Legt man diese drei Wege übereinander, wird klar, dass die Überlappung in der Praxis sehr viel größer ist, als es die drei Marketing-Stories vermitteln. Die Verantwortlichen in den Unternehmen und Behörden müssen den für sich richtigen Weg erkennen, der fernab ist vom Marketing mit seinen blumigen Geschichten. Alles kann sich niemand leisten und insofern sind es immer Fallentscheidungen. Ich stimme daher mit David Cappuccio völlig überein. Liebe IT-Manager, liebe CIOs, fahrt Eure eigene Strategie, frei von Dogmen und Vorurteilen.
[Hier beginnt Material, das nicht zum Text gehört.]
Definition Cost_IsZero (c : Cost) : bool := bool_decide (c = zeroCost).

Definition Cost_TotalTokens (c : Cost) : Z :=
  add64 (add64 (add64 (InputTokens c) (OutputTokens c)) (CacheReadTokens c))
        (CacheWriteTokens c).

(** A run's envelope, and what a run has spent or reserved of it. *)
Record Budget := MkBudget {
  B_Micros : Z;
  B_Tokens : Z;
  B_ToolCalls : Z;
  B_Steps : Z;
  B_WallClockMS : Z
}.

Record Consumption := MkConsumption {
  C_Micros : Z;
  C_Tokens : Z;
  C_ToolCalls : Z;
  C_Steps : Z;
  C_WallClockMS : Z
}.

#[export] Instance Budget_eq_dec : EqDecision Budget.
Proof. solve_decision. Defined.
#[export] Instance Consumption_eq_dec : EqDecision Consumption.
Proof. solve_decision. Defined.

Definition zeroBudget : Budget := MkBudget 0 0 0 0 0.
Definition zeroConsumption : Consumption := MkConsumption 0 0 0 0 0.

(** One dimension of a ceiling that is set and breached. *)
Definition breaches (ceiling used : Z) : bool := ((0 <? ceiling) && (ceiling <? used))%Z.

(** The first ceiling breached, or the empty string. *)
Definition Budget_Exceeds (b : Budget) (c : Consumption) : string :=
  if breaches (B_Micros b) (C_Micros c) then "cost"
  else if breaches (B_Tokens b) (C_Tokens c) then "tokens"
  else if breaches (B_ToolCalls b) (C_ToolCalls c) then "tool calls"
  else if breaches (B_Steps b) (C_Steps c) then "steps"
  else if breaches (B_WallClockMS b) (C_WallClockMS c) then "wall clock"
  else "".

Definition minPositive (a b : Z) : Z :=
  if (a <=? 0)%Z then b
  else if (b <=? 0)%Z then a
  else if (a <? b)%Z then a
  else b.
Es gibt nicht die EINE Universallösung, die in jeder Situation einen Anspruch auf Vollständigkeit, Interoperabilität und Wirtschaftlichkeit hat.

Insofern bleibt nur eins: Vergleichen, eine gute Beratung nutzen und dann richtig einsetzen. Nicht selten ist auch die Kombination der verschiedenen Herstelleransätze optimal. Möge die beste Lösung gewinnen! Auch im Jahre 2012. Danke für den klaren Hinweis, Herr Cappuccio.